__EXERCISE GOAL__:
Your answer should be only the lines below from the one with "of a class *)" to the one with "(** The character", repeated exactly, ends included.

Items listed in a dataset
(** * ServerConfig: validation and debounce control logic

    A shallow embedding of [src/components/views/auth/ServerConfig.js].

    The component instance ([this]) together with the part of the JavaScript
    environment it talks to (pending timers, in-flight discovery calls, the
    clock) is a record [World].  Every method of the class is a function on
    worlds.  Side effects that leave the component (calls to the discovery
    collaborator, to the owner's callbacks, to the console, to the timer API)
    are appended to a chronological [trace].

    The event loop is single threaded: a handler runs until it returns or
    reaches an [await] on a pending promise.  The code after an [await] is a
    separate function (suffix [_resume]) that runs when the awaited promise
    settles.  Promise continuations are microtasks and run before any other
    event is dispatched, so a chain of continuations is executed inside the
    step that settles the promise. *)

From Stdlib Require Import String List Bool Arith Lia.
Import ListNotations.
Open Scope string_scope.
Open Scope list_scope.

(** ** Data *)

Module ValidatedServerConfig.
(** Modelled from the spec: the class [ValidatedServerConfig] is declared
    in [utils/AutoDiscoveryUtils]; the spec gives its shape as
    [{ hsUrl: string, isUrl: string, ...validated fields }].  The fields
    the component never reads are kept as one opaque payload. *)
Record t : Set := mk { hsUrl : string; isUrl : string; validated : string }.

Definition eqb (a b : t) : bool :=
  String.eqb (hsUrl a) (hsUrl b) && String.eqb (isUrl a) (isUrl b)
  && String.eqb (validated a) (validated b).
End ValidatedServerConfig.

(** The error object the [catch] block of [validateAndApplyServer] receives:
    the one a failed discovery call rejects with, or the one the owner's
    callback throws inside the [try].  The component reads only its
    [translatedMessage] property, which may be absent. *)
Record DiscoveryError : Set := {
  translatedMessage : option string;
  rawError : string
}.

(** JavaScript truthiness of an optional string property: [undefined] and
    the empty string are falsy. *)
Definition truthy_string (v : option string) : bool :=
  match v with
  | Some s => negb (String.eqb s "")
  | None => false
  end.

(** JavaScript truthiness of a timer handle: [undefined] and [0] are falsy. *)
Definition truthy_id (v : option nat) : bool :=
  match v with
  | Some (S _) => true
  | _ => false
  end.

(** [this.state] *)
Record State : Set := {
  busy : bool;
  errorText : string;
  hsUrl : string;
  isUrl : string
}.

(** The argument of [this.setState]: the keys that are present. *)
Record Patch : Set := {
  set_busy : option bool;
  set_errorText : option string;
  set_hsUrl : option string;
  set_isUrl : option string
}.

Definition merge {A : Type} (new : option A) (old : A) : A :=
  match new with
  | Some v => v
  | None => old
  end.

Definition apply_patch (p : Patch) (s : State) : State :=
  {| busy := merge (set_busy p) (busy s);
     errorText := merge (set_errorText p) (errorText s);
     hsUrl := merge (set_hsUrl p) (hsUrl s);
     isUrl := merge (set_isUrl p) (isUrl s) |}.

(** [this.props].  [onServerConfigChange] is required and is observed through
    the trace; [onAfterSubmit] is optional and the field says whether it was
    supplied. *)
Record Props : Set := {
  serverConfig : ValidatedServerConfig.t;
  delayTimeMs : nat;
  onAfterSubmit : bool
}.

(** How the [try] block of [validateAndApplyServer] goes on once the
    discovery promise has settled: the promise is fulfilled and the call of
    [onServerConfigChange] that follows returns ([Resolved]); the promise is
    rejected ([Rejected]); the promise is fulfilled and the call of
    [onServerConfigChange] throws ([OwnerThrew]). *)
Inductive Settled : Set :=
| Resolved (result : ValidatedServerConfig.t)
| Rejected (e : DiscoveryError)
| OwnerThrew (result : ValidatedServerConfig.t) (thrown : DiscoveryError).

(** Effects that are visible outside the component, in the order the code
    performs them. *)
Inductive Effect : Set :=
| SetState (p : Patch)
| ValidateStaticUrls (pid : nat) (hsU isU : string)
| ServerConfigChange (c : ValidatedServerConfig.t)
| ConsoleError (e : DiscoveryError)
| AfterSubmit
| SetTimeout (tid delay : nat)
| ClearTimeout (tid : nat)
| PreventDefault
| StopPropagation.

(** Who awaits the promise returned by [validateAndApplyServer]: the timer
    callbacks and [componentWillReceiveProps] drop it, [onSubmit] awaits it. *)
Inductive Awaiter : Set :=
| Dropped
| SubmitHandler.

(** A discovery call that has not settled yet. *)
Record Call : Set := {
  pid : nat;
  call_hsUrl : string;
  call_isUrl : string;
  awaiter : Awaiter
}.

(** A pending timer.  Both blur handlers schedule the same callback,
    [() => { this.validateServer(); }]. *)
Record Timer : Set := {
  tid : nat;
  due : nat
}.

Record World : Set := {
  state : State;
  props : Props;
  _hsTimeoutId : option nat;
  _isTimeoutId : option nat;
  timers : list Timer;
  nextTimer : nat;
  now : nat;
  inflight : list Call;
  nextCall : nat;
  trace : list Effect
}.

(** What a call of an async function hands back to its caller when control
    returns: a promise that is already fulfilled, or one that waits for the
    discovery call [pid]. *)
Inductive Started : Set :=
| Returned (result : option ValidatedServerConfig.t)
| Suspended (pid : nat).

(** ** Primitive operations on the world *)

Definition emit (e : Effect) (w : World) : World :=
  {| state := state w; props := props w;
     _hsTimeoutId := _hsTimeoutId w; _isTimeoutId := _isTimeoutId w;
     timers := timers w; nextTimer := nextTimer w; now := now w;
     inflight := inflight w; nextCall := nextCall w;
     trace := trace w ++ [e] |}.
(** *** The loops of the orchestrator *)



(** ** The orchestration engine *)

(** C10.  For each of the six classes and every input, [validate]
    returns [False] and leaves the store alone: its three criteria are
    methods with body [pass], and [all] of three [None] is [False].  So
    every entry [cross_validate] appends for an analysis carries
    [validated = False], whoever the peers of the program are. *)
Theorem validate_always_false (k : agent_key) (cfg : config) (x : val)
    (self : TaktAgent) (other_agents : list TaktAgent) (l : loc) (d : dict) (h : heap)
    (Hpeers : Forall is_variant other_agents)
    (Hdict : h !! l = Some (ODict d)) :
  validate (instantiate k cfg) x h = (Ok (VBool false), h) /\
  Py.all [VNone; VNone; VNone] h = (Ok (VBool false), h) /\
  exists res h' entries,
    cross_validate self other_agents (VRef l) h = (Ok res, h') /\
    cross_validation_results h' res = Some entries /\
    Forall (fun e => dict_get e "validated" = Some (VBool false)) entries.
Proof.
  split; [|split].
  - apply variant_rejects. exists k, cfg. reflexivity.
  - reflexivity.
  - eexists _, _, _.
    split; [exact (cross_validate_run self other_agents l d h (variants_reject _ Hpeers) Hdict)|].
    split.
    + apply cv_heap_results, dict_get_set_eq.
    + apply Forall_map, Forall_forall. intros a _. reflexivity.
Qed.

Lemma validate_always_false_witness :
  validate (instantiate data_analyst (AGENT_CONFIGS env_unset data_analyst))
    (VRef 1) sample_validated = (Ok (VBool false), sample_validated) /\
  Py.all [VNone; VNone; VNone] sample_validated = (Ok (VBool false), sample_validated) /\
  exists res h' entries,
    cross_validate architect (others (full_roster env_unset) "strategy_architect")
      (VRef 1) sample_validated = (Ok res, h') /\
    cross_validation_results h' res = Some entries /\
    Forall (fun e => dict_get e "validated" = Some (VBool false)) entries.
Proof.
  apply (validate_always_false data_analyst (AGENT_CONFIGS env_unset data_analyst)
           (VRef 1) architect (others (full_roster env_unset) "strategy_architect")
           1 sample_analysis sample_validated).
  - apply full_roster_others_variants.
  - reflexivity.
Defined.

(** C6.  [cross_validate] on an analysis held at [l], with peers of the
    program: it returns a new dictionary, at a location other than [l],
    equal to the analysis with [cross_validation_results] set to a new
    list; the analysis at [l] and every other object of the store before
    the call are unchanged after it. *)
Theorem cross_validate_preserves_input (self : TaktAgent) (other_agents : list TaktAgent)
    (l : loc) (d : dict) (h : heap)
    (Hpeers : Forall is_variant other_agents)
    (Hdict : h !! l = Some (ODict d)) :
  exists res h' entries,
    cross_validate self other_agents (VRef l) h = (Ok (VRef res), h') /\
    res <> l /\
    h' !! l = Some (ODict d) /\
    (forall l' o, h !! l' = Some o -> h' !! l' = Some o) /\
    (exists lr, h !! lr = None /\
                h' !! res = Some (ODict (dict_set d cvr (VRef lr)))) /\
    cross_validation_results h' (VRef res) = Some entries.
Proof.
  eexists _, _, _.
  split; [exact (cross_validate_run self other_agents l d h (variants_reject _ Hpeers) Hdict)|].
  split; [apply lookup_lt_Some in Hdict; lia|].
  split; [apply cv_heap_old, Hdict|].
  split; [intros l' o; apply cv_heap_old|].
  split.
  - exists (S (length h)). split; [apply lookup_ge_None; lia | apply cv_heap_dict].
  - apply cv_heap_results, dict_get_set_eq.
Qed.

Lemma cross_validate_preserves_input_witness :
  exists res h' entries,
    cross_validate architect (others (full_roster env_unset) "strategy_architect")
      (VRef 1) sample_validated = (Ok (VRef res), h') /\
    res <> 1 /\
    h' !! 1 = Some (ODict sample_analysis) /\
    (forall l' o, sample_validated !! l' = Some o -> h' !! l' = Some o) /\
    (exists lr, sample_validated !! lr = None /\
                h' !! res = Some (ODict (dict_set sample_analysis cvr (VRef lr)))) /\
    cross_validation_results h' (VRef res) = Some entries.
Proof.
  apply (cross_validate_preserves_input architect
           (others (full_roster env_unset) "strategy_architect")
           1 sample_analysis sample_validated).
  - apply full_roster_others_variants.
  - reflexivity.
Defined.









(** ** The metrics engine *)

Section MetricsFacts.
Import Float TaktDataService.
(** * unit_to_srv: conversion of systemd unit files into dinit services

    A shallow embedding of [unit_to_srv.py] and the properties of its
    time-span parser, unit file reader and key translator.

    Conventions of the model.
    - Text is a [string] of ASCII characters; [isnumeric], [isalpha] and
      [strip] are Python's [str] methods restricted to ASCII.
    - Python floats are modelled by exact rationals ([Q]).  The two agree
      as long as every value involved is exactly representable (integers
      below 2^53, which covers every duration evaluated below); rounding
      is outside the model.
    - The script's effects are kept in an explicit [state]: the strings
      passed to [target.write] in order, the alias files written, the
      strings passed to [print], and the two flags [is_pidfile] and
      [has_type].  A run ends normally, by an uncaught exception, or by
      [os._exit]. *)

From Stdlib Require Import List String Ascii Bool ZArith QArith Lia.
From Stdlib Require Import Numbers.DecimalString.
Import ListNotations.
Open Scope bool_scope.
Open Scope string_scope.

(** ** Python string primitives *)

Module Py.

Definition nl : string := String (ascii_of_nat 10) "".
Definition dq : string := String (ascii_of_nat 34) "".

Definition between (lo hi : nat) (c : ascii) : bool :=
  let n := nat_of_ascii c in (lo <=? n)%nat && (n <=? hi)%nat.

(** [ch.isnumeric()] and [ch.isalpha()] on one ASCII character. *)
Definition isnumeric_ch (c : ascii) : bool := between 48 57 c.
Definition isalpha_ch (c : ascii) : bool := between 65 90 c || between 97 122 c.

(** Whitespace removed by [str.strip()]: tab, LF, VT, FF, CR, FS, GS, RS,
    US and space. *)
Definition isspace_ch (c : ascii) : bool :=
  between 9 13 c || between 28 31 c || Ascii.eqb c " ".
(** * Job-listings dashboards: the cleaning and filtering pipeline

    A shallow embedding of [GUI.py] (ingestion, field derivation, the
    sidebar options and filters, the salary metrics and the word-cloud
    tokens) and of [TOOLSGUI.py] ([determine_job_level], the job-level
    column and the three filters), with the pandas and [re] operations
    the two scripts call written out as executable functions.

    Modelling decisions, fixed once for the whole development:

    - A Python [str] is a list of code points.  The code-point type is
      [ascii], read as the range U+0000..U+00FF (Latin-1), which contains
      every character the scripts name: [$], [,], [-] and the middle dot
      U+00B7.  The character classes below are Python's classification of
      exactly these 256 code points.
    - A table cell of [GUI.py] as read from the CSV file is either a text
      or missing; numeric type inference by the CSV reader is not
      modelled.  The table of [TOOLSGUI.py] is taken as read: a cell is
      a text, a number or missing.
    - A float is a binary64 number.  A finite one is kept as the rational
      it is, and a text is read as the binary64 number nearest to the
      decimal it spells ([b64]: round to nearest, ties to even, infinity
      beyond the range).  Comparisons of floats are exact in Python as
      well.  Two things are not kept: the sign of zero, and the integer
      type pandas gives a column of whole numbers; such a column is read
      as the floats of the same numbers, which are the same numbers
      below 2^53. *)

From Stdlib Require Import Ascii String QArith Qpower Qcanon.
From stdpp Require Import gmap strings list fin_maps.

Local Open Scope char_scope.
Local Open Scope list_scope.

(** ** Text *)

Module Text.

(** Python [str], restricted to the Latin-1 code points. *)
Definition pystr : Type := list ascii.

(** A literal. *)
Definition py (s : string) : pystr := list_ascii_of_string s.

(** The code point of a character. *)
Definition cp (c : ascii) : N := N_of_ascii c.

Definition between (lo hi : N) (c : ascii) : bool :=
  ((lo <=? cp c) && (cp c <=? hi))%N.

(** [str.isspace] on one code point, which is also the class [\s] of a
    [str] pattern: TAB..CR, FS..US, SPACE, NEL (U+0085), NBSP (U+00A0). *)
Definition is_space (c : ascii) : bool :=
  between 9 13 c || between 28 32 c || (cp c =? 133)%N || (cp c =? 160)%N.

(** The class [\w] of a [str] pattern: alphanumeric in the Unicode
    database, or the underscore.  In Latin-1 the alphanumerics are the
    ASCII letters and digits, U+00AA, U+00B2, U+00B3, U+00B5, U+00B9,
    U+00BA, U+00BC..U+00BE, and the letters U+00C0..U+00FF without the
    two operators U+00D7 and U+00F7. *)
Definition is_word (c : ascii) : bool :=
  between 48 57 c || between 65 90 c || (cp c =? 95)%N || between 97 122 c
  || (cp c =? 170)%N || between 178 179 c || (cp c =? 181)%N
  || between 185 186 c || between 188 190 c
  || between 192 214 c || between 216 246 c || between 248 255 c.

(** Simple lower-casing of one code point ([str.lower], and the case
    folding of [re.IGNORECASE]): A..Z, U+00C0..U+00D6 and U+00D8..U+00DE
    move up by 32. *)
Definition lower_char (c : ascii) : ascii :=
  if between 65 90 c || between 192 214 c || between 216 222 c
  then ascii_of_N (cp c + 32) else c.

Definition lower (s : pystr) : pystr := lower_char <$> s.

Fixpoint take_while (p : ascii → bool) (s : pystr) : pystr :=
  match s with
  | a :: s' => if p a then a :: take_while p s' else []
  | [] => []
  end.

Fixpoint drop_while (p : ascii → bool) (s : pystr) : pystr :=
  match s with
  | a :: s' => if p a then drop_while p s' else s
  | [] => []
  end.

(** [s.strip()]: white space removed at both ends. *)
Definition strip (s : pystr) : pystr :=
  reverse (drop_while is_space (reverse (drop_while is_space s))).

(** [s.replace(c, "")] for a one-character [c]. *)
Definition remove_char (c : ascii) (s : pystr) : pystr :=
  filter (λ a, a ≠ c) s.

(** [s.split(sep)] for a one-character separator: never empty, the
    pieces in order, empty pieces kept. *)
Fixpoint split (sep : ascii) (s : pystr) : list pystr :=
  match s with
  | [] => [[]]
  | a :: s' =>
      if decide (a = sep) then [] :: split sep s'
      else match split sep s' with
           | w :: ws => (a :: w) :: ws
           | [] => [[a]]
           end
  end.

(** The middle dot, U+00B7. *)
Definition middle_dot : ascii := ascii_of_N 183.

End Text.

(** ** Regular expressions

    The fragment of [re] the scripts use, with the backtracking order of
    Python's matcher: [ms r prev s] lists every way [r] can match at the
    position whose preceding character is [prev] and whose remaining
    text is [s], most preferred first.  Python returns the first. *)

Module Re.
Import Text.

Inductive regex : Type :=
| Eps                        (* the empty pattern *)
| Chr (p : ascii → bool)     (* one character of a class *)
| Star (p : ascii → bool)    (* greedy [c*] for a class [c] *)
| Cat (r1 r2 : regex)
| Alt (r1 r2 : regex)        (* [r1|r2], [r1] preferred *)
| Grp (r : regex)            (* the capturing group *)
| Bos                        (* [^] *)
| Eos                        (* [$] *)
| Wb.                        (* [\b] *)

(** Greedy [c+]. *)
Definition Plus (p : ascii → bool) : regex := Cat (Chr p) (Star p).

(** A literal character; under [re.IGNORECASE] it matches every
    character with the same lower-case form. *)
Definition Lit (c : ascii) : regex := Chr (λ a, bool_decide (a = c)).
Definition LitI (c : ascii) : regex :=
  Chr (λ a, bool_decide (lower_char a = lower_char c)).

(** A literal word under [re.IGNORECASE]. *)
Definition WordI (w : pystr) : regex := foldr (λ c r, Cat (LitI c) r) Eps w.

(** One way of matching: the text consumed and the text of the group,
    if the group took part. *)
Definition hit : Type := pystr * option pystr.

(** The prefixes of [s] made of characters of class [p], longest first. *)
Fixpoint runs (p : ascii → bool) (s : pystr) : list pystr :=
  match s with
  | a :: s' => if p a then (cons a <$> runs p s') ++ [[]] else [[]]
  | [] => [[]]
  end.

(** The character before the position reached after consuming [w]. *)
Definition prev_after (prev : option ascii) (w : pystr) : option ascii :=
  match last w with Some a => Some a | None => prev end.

__SOLUTION FOR THIS EXERCISE__:
| Chr (p : ascii → bool)     (* one character of a class *)
| Star (p : ascii → bool)    (* greedy [c*] for a class [c] *)
| Cat (r1 r2 : regex)
| Alt (r1 r2 : regex)        (* [r1|r2], [r1] preferred *)
| Grp (r : regex)            (* the capturing group *)
| Bos                        (* [^] *)
| Eos                        (* [$] *)
| Wb.                        (* [\b] *)

(** Greedy [c+]. *)
Definition Plus (p : ascii → bool) : regex := Cat (Chr p) (Star p).

(** A literal character; under [re.IGNORECASE] it matches every
    character with the same lower-case form. *)
Definition Lit (c : ascii) : regex := Chr (λ a, bool_decide (a = c)).
Definition LitI (c : ascii) : regex :=
  Chr (λ a, bool_decide (lower_char a = lower_char c)).

(** A literal word under [re.IGNORECASE]. *)
Definition WordI (w : pystr) : regex := foldr (λ c r, Cat (LitI c) r) Eps w.

(** One way of matching: the text consumed and the text of the group,
    if the group took part. *)
Definition hit : Type := pystr * option pystr.

(** The prefixes of [s] made of characters of class [p], longest first. *)
Fixpoint runs (p : ascii → bool) (s : pystr) : list pystr :=
  match s with
  | a :: s' => if p a then (cons a <$> runs p s') ++ [[]] else [[]]
  | [] => [[]]
  end.

(** The character before the position reached after consuming [w]. *)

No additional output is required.